[Start of section]

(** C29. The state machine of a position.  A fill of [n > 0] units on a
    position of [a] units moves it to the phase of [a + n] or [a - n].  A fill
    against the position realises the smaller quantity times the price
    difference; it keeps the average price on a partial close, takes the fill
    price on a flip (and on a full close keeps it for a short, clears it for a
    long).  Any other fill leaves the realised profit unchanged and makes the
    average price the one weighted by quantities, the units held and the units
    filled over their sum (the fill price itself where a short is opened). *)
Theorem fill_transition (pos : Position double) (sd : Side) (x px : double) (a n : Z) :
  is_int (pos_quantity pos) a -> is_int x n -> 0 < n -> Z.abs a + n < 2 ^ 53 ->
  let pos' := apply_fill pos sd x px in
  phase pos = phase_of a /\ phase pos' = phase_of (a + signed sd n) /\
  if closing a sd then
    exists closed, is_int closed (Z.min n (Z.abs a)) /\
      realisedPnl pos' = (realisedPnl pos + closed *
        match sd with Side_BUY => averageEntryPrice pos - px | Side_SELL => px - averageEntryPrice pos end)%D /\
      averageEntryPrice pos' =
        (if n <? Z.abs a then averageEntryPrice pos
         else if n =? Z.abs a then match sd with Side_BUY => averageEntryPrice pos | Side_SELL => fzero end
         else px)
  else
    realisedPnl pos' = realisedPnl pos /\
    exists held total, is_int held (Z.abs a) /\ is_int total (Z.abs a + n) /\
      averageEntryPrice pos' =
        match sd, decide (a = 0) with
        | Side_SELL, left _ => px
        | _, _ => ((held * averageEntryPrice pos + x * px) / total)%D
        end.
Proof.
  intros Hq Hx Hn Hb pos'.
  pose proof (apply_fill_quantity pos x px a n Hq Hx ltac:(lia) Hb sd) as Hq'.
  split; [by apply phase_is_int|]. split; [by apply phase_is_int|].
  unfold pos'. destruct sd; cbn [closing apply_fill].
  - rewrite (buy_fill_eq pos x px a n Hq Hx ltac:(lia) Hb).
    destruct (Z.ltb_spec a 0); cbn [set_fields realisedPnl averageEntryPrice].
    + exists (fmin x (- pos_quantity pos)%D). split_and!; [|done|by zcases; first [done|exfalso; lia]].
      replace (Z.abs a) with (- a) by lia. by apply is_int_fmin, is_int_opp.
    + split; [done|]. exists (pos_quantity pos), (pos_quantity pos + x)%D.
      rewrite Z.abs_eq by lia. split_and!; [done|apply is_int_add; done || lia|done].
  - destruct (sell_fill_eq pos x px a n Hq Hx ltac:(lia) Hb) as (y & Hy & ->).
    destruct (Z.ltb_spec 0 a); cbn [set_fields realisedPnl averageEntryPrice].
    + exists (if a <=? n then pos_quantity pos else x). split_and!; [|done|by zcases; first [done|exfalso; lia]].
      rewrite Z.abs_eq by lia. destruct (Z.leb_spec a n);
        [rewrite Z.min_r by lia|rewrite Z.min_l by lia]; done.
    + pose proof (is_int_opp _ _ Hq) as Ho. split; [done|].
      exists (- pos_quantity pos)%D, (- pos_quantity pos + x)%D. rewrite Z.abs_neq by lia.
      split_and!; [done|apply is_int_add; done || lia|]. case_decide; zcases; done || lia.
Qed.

[End of section]

# Exercise:
Please give the listing above one more time, exactly as it reads.

# Response box:
(** C29. The state machine of a position.  A fill of [n > 0] units on a
    position of [a] units moves it to the phase of [a + n] or [a - n].  A fill
    against the position realises the smaller quantity times the price
    difference; it keeps the average price on a partial close, takes the fill
    price on a flip (and on a full close keeps it for a short, clears it for a
    long).  Any other fill leaves the realised profit unchanged and makes the
    average price the one weighted by quantities, the units held and the units
    filled over their sum (the fill price itself where a short is opened). *)
Theorem fill_transition (pos : Position double) (sd : Side) (x px : double) (a n : Z) :
  is_int (pos_quantity pos) a -> is_int x n -> 0 < n -> Z.abs a + n < 2 ^ 53 ->
  let pos' := apply_fill pos sd x px in
  phase pos = phase_of a /\ phase pos' = phase_of (a + signed sd n) /\
  if closing a sd then
    exists closed, is_int closed (Z.min n (Z.abs a)) /\
      realisedPnl pos' = (realisedPnl pos + closed *
        match sd with Side_BUY => averageEntryPrice pos - px | Side_SELL => px - averageEntryPrice pos end)%D /\
      averageEntryPrice pos' =
        (if n <? Z.abs a then averageEntryPrice pos
         else if n =? Z.abs a then match sd with Side_BUY => averageEntryPrice pos | Side_SELL => fzero end
         else px)
  else
    realisedPnl pos' = realisedPnl pos /\
    exists held total, is_int held (Z.abs a) /\ is_int total (Z.abs a + n) /\
      averageEntryPrice pos' =
        match sd, decide (a = 0) with
        | Side_SELL, left _ => px
        | _, _ => ((held * averageEntryPrice pos + x * px) / total)%D
        end.
Proof.
  intros Hq Hx Hn Hb pos'.
  pose proof (apply_fill_quantity pos x px a n Hq Hx ltac:(lia) Hb sd) as Hq'.
  split; [by apply phase_is_int|]. split; [by apply phase_is_int|].
  unfold pos'. destruct sd; cbn [closing apply_fill].
  - rewrite (buy_fill_eq pos x px a n Hq Hx ltac:(lia) Hb).
    destruct (Z.ltb_spec a 0); cbn [set_fields realisedPnl averageEntryPrice].
    + exists (fmin x (- pos_quantity pos)%D). split_and!; [|done|by zcases; first [done|exfalso; lia]].
      replace (Z.abs a) with (- a) by lia. by apply is_int_fmin, is_int_opp.
    + split; [done|]. exists (pos_quantity pos), (pos_quantity pos + x)%D.
      rewrite Z.abs_eq by lia. split_and!; [done|apply is_int_add; done || lia|done].
  - destruct (sell_fill_eq pos x px a n Hq Hx ltac:(lia) Hb) as (y & Hy & ->).
    destruct (Z.ltb_spec 0 a); cbn [set_fields realisedPnl averageEntryPrice].
    + exists (if a <=? n then pos_quantity pos else x). split_and!; [|done|by zcases; first [done|exfalso; lia]].
      rewrite Z.abs_eq by lia. destruct (Z.leb_spec a n);
        [rewrite Z.min_r by lia|rewrite Z.min_l by lia]; done.
    + pose proof (is_int_opp _ _ Hq) as Ho. split; [done|].
      exists (- pos_quantity pos)%D, (- pos_quantity pos + x)%D. rewrite Z.abs_neq by lia.
      split_and!; [done|apply is_int_add; done || lia|]. case_decide; zcases; done || lia.
Qed.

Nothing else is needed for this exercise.